(Stored items)
Segment Open

(* ===== verification/SshInput.v ===== *)
(** * The input thread of the SSH server: commands are checked as they are typed

    [ssh_input_thread] of [protocols/ssh/ssh.c] reads what the user types and
    passes it to the SSH channel at once, so that the remote side can echo it.
    When a rule applies it also collects the bytes of the line; on Enter it
    checks the line, and either passes the Enter on, or erases what the remote
    side has on its line, byte by byte, and shows the message of the rule.

    The remote side is not part of the program: it is an interface
    ([LineEditor]) with the documented behaviour of a terminal in its plain
    mode ([LawfulLineEditor]): a printable character goes to the end of the
    line, backspace and delete take the last one away, and a line end executes
    the line.  What the thread guarantees is proved against the interface.

    Locks, the result of [libssh2_channel_write] (which the code ignores) and
    the end of the thread are not modelled; the chunks that [read] returns are
    given as a list. *)

From S2P Require Import Prelude CString CommandAcl CommandAclSpec.

(** ** The thread *)

Inductive input_event :=
  | ChannelWrite (data : list byte)
  | TerminalWrite (data : list byte)
  | AclLog (entry : acl_log)
  | LogBlocked (command : list byte).

(** [sizeof (command_buffer)] *)

Definition COMMAND_BUFFER_SIZE : nat := Z.to_nat 8192.

Lemma COMMAND_SIZES :
  Z.of_nat COMMAND_BUFFER_SIZE = 8192%Z ∧ Z.of_nat COMMAND_COPY_SIZE = 8192%Z.
Proof. split; [apply Z2Nat.id; lia|apply COMMAND_COPY_SIZE_value]. Qed.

Segment Closed

Within the records above, count the lines that include the string "list"; state the number and nothing else.

4